A People Producing the Fruit of the KingdomMonday, November 28, 2022
Jesus told a parable to the Jewish leaders concerning a master of a house who expended a lot of effort to develop a property, cultivate it, and plant a vineyard. He then appointed tenants to take care of his property while he went off into a far country. When fruit season rolled around, the master sent servants to collect the fruit from his vineyard, but the tenants mistreated them and even killed some. The master sent more servants, and they did the same to them. Finally, he sent his son thinking they would surely respect him, but in their evil and twisted minds, they thought they could gain ownership of the vineyard if they killed the son. They dragged the son out of the property and killed him.
Jesus flat-out asked the Jewish leaders what the master would do to those wicked tenants. They answered, “He will put those wretches to a miserable death and let out the vineyard to other tenants who will give him the fruits in their season.”
But then Jesus brought home the point:
“Have you never read in the Scripture: ‘The stone that the builders rejected has become the cornerstone; this was the Lord’s doing, and it is marvelous in our eyes’? Therefore, I tell you, the kingdom of God will be taken away from you and given to a people producing its fruits.”

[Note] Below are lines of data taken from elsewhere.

(* ===== verification/Printf.v ===== *)
(** Formatted output and numerals: printf.c, [atoi] of ulib.c, and [printint]
    and [cprintf] of console.c.

    The text that a call prints is the list of the characters it passes to
    [putc] or [consputc].  An argument is the word on the stack; a word that
    points to a string is that string, [AStr None] the null pointer.  [None] is
    a write outside [buf], or a directive that finds no argument of its kind. *)

From Stdlib Require Import ZArith Lia Ascii String.
From stdpp Require Import base numbers strings option gmap sets list list_numbers.
From S2P Require Import Prelude.

Inductive arg := AInt (v : Z) | AStr (s : option (list Z)).

(** The characters of a string literal. *)
Definition chars (s : string) : list Z := (λ a, Z.of_N (Ascii.N_of_ascii a)) <$> list_ascii_of_string s.

(** * Integers *)

Definition upper : list Z := [48; 49; 50; 51; 52; 53; 54; 55; 56; 57; 65; 66; 67; 68; 69; 70].
Definition lower : list Z := [48; 49; 50; 51; 52; 53; 54; 55; 56; 57; 97; 98; 99; 100; 101; 102].

(** The digits of [x], the least significant first, into at most [n] cells. *)
Fixpoint digits (n : nat) (tab : list Z) (base x : Z) : option (list Z) :=
  match n with
  | O => None
  | S n =>
      d ← tab !! Z.to_nat (x mod base);
      if x / base =? 0 then Some [d] else (d ::.) <$> digits n tab base (x / base)
  end.

(** [printint] of printf.c: the sign goes into [buf] after the digits. *)
Definition printint (xx base : Z) (sgn : bool) : option (list Z) :=
  let neg := sgn && (s32 xx <? 0) in
  let x := if neg then u32 (- s32 xx) else u32 xx in
  buf ← digits 16 upper base x;
  if neg then if Nat.leb 16 (length buf) then None else Some (reverse (buf ++ [45])) else Some (reverse buf).

(** [printint] of console.c. *)
Definition kprintint (xx base : Z) (sign : bool) : option (list Z) :=
  let sign := sign && (s32 xx <? 0) in
  let x := if sign then u32 (- s32 xx) else u32 xx in
  buf ← digits 16 lower base x;
  if sign then if Nat.leb 16 (length buf) then None else Some (reverse (buf ++ [45])) else Some (reverse buf).

(** * Formats *)

Definition null_str : list Z := chars "(null)".

(** One directive of [printf]: its text and the arguments left. *)
Definition directive (c : Z) (ap : list arg) : option (list Z * list arg) :=
  if c =? 100 then match ap with AInt v :: ap => t ← printint v 10 true; Some (t, ap) | _ => None end
  else if (c =? 120) || (c =? 112) then
    match ap with AInt v :: ap => t ← printint v 16 false; Some (t, ap) | _ => None end
  else if c =? 115 then match ap with AStr s :: ap => Some (default null_str s, ap) | _ => None end
  else if c =? 99 then match ap with AInt v :: ap => Some ([u8 v], ap) | _ => None end
  else if c =? 37 then Some ([c], ap)
  else Some ([37; c], ap).

Fixpoint printf_loop (state : bool) (fmt : list Z) (ap : list arg) : option (list Z) :=
  match fmt with
  | [] => Some []
  | c :: fmt =>
      if negb state then
        if c =? 37 then printf_loop true fmt ap else (c ::.) <$> printf_loop false fmt ap
      else
        '(t, ap) ← directive c ap;
        (t ++.) <$> printf_loop false fmt ap
  end.

Definition printf (fmt : list Z) (ap : list arg) : option (list Z) := printf_loop false fmt ap.

Definition kdirective (c : Z) (argp : list arg) : option (list Z * list arg) :=
  if c =? 100 then match argp with AInt v :: argp => t ← kprintint v 10 true; Some (t, argp) | _ => None end
  else if (c =? 120) || (c =? 112) then
    match argp with AInt v :: argp => t ← kprintint v 16 false; Some (t, argp) | _ => None end
  else if c =? 115 then match argp with AStr s :: argp => Some (default null_str s, argp) | _ => None end
  else if c =? 37 then Some ([37], argp)
  else Some ([37; c], argp).

(** [cprintf] looks one character ahead after a percent sign. *)
Fixpoint cprintf_text (fmt : list Z) (argp : list arg) : option (list Z) :=
  match fmt with
  | [] => Some []
  | c :: fmt =>
      if negb (c =? 37) then (c ::.) <$> cprintf_text fmt argp
      else
        match fmt with
        | [] => Some []
        | c :: fmt =>
            '(t, argp) ← kdirective c argp;
            (t ++.) <$> cprintf_text fmt argp
        end
  end.

(** * Reading numbers *)

Fixpoint atoi_loop (n : Z) (s : list Z) : Z :=
  match s with
  | c :: s => if (48 <=? c) && (c <=? 57) then atoi_loop (s32 (n * 10 + c - 48)) s else n
  | [] => n
  end.
Definition atoi (s : list Z) : Z := atoi_loop 0 s.

(** * Proofs *)

(** The number with digits [ds], the least significant first. *)
Definition value (base : Z) (ds : list Z) : Z := foldr (λ d v, d + base * v) 0 ds.

Lemma digits_spec k n base x : (1 ≤ k ≤ n)%nat → 2 ≤ base → 0 ≤ x < base ^ Z.of_nat k →
  ∃ ds, (∀ tab, base ≤ Z.of_nat (length tab) → digits n tab base x = Some ((λ d, tab !!! Z.to_nat d) <$> ds)) ∧
    ds ≠ [] ∧ (length ds ≤ k)%nat ∧ Forall (λ d, 0 ≤ d < base) ds ∧ value base ds = x.
Proof.
  revert n x. induction k as [|k IH]; intros [|n] x Hn Hb Hx; [lia..|].
  assert (Hm : 0 ≤ x mod base < base) by (apply Z.mod_pos_bound; lia).
  assert (Hdm : x = base * (x / base) + x mod base) by (apply Z.div_mod; lia).
  assert (Hq : 0 ≤ x / base) by (apply Z.div_pos; lia).
  destruct (Z.eqb_spec (x / base) 0) as [E|E].
  - exists [x mod base]. split_and!; [|done|simpl; lia|by apply Forall_singleton|simpl; lia].
    intros tab Ht. cbn [digits]. rewrite list_lookup_lookup_total_lt by lia. simpl. by rewrite E.
  - destruct k as [|k]; [exfalso; apply E, Z.div_small; simpl in Hx; lia|].
    destruct (IH n (x / base)) as (ds & Hd & Hne & Hlen & Hall & Hv); [lia|done| |].
    { split; [done|]. apply Z.div_lt_upper_bound; [lia|]. rewrite Nat2Z.inj_succ, Z.pow_succ_r in Hx by lia. lia. }
    exists (x mod base :: ds). split_and!; [|done|simpl; lia|by constructor|simpl; rewrite Hv; lia].
    intros tab Ht. cbn [digits]. rewrite list_lookup_lookup_total_lt by lia. simpl.
    rewrite (proj2 (Z.eqb_neq _ _)), Hd by done. done.
Qed.

Lemma s32_mod a b : a mod 2 ^ 32 = b mod 2 ^ 32 → s32 a = s32 b.
Proof. intros H. unfold s32. by rewrite <-(Z.add_mod_idemp_l a), H, Z.add_mod_idemp_l by lia. Qed.

Lemma s32_cong a : s32 a mod 2 ^ 32 = a mod 2 ^ 32.
Proof.
  unfold s32. rewrite <-Zminus_mod_idemp_l, Z.mod_mod by lia. rewrite Zminus_mod_idemp_l. f_equal. lia.
Qed.

Lemma s32_u32 n : - 2 ^ 31 ≤ n < 2 ^ 31 → s32 (u32 n) = n.
Proof. intros Hn. rewrite (s32_mod (u32 n) n); [by apply s32_small|]. unfold u32. by rewrite Z.mod_mod. Qed.

Definition is_digit (c : Z) : bool := (48 <=? c) && (c <=? 57).

Lemma atoi_rest n rest : (∀ c, head rest = Some c → is_digit c = false) → atoi_loop n rest = n.
Proof.
  destruct rest as [|c rest]; [done|]. intros H. specialize (H c eq_refl). unfold is_digit in H.
  cbn [atoi_loop]. by rewrite H.
Qed.

(** The same number, read from the most significant digit on. *)
Lemma value_reverse base ds : value base ds = foldl (λ v d, v * base + d) 0 (reverse ds).
Proof.
  induction ds as [|d ds IH]; [done|]. rewrite reverse_cons, foldl_app, <-IH. simpl. lia.
Qed.

Lemma foldl_mod l a b : a mod 2 ^ 32 = b mod 2 ^ 32 →
  foldl (λ v d, v * 10 + d) a l mod 2 ^ 32 = foldl (λ v d, v * 10 + d) b l mod 2 ^ 32.
Proof.
  revert a b. induction l as [|d l IH]; intros a b H; [done|]. simpl. apply IH.
  rewrite <-(Z.add_mod_idemp_l (a * 10)), <-(Z.mul_mod_idemp_l a), H by lia.
  by rewrite Z.mul_mod_idemp_l, Z.add_mod_idemp_l by lia.
Qed.

Lemma atoi_digits l rest n : Forall (λ d, 0 ≤ d < 10) l → (∀ c, head rest = Some c → is_digit c = false) →
  s32 n = n → atoi_loop n (((Z.add 48) <$> l) ++ rest) = s32 (foldl (λ v d, v * 10 + d) n l).
Proof.
  intros Hl Hr. revert n. induction Hl as [|d l Hd Hl IH]; intros n Hn; [simpl; by rewrite atoi_rest|].
  cbn [fmap list_fmap app atoi_loop foldl].
  rewrite (proj2 (Z.leb_le 48 _)), (proj2 (Z.leb_le _ 57)) by lia. simpl.
  rewrite IH; [|apply s32_mod; by rewrite s32_cong]. apply s32_mod, foldl_mod. rewrite s32_cong. f_equal. lia.
Qed.

Lemma decimal_chars (tab : list Z) ds : (∀ d, 0 ≤ d < 10 → tab !!! Z.to_nat d = 48 + d) → Forall (λ d, 0 ≤ d < 10) ds →
  (λ d, tab !!! Z.to_nat d) <$> ds = (Z.add 48) <$> ds.
Proof. intros Ht Hd. apply list_fmap_ext. intros i d Hi. apply Ht. exact (proj1 (Forall_lookup _ _) Hd i d Hi). Qed.

Lemma decimal_tables d : 0 ≤ d < 10 → upper !!! Z.to_nat d = 48 + d ∧ lower !!! Z.to_nat d = 48 + d.
Proof.
  intros Hd. assert (Hc : d ∈ seqZ 0 10) by (apply elem_of_seqZ; lia). clear Hd. revert d Hc.
  apply Forall_forall. by repeat constructor.
Qed.

(** The magnitude that is printed of a signed number. *)
Definition magnitude (sgn : bool) (n : Z) : Z := if sgn && (s32 n <? 0) then u32 (- s32 n) else u32 n.

Lemma magnitude_range sgn n : 0 ≤ magnitude sgn n < 2 ^ 32.
Proof. unfold magnitude. case_match; apply u32_range. Qed.

(** A decimal number is its sign and at most ten digits, in both versions. *)
Lemma printint_decimal n sgn : ∃ ds, ds ≠ [] ∧ Forall (λ d, 0 ≤ d < 10) ds ∧ value 10 ds = magnitude sgn n ∧
  printint n 10 sgn = Some ((if sgn && (s32 n <? 0) then [45] else []) ++ ((Z.add 48) <$> reverse ds)) ∧
  kprintint n 10 sgn = printint n 10 sgn.
Proof.
  pose proof (magnitude_range sgn n) as Hx.
  destruct (digits_spec 10 16 10 (magnitude sgn n)) as (ds & Ed & Hne & Hlen & Hall & Hv); [lia|done|simpl; lia|].
  exists ds. split; [exact Hne|]. split; [exact Hall|]. split; [exact Hv|].
  unfold printint, kprintint. fold (magnitude sgn n). split.
  - rewrite Ed by (simpl; lia). cbn [mbind option_bind]. rewrite (decimal_chars upper) by (done || apply decimal_tables).
    rewrite length_fmap, (proj2 (Nat.leb_gt _ _)) by lia. rewrite reverse_snoc, !fmap_reverse. by destruct (sgn && _).
  - rewrite !Ed by (simpl; lia). cbn [mbind option_bind]. rewrite (decimal_chars upper), (decimal_chars lower); [done|..|done];
      done || apply decimal_tables.
Qed.

#[local] Arguments printint : simpl never.
#[local] Arguments kprintint : simpl never.

(** A number printed with %d reads back: the text is the sign, then digits
    from which [atoi] gets the magnitude, whatever follows that is not a digit.
    This includes the least integer, whose magnitude wraps around. *)
Lemma printf_atoi_roundtrip n rest : - 2 ^ 31 ≤ n < 2 ^ 31 → (∀ c, head rest = Some c → is_digit c = false) →
  ∃ t, printf [37; 100] [AInt (u32 n)] = Some ((if n <? 0 then [45] else []) ++ t) ∧ t ≠ [] ∧
    atoi (t ++ rest) = s32 (Z.abs n).
Proof.
  intros Hn Hr. destruct (printint_decimal (u32 n) true) as (ds & Hne & Hall & Hv & Ep & _).
  rewrite s32_u32 in Ep by done. simpl in Ep. exists ((Z.add 48) <$> reverse ds). split_and!.
  - unfold printf. simpl. unfold directive. simpl. rewrite Ep. simpl. by rewrite app_nil_r.
  - intros E%fmap_nil_inv. apply Hne. by apply (f_equal reverse) in E; rewrite reverse_involutive in E.
  - unfold atoi. rewrite atoi_digits by (done || by apply Forall_reverse). rewrite <-value_reverse, Hv.
    apply s32_mod. unfold magnitude. rewrite s32_u32 by done. simpl.
    destruct (Z.ltb_spec n 0); unfold u32; rewrite !Z.mod_mod by lia; f_equal; lia.
Qed.

(** The directives of a format. *)
Fixpoint directives (state : bool) (fmt : list Z) : list Z :=
  match fmt with
  | [] => []
  | c :: fmt => if state then c :: directives false fmt else directives (c =? 37) fmt
  end.

Lemma directives_agree c ap : c ∉ [99; 112; 120] → kdirective c ap = directive c ap.
Proof.
  intros Hc. unfold kdirective, directive.
  rewrite (proj2 (Z.eqb_neq c 99)), (proj2 (Z.eqb_neq c 112)), (proj2 (Z.eqb_neq c 120)) by set_solver. simpl.
  destruct (c =? 100); [|by destruct (Z.eqb_spec c 37); subst].
  destruct ap as [|[v|s] ap]; [done| |done]. by destruct (printint_decimal v true) as (? & _ & _ & _ & _ & ->).
Qed.

(** The kernel's [cprintf] and the user's [printf] print the same text for
    every format without the directives x, p and c: x and p print other digits,
    and the kernel does not know c. *)
Lemma cprintf_printf_agree fmt ap : Forall (λ c, c ∉ [99; 112; 120]) (directives false fmt) →
  cprintf_text fmt ap = printf fmt ap.
Proof.
  unfold printf. remember (length fmt) as n eqn:En. revert fmt ap En.
  induction (lt_wf n) as [n _ IH]. intros [|c fmt] ap -> Hd; [done|]. cbn [cprintf_text printf_loop negb] in *.
  cbn [directives] in Hd. destruct (Z.eqb_spec c 37) as [->|Hc]; simpl.
  - destruct fmt as [|c fmt]; [done|]. cbn [directives] in Hd. apply Forall_cons in Hd as [Hc Hd].
    cbn [printf_loop negb]. rewrite directives_agree by done. destruct (directive c ap) as [[t ap']|]; [|done]. simpl.
    by rewrite (IH (length fmt)) by (simpl; lia || done).
  - by rewrite (IH (length fmt)) by (simpl; lia || done).
Qed.

(** * Examples *)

The Jewish leaders, the self-appointed “builders” in charge of God’s people, had rejected this stone (Jesus). It’s as if they said, “This one is no good; we don’t need it.” But that very stone has become the cornerstone (the first and chief building stone from which the whole building is measured). How? The Lord did it; the Lord said so.
The Jews would no longer lead the kingdom of God. God would take it away from them and give it to another people. They would produce fruit for the master, unlike the Jewish people.
What fruit does God expect?
Isaiah 5.1–7 contains another parable about a vineyard. In Isaiah’s parable, “the vineyard of Yahweh of hosts is the house of Israel and the men of Judah are his pleasant planting.” God expected grapes from his vineyard, but it yielded wild grapes, so God decided to make it a wasteland and destroy the entire enterprise. What did the grapes and wild grapes represent? God “looked for justice, but behold, bloodshed; for righteousness, but behold, and outcry!”
God expects justice and righteousness—those are the good fruit he wants from us.
When a people do not produce justice and righteousness, they provoke God to lay waste their country. Expect judgment, all who are violent, lovers of bloodshed, and arrogant. Many nations have fallen because they trampled the poor and powerless instead of protecting and helping them. Many countries are no more because their leaders accepted bribes and twisted truth.
But this parable is specifically about the people of God. Are we his? Do we produce this fruit in ourselves? Are we concerned for justice, fairness, doing what is right? God’s law can be summed up in this word: you shall love your neighbor as yourself. Said another way: do unto others as you would have them do unto you. Let’s live in such a way that, when the Master returns, he will find us working for him.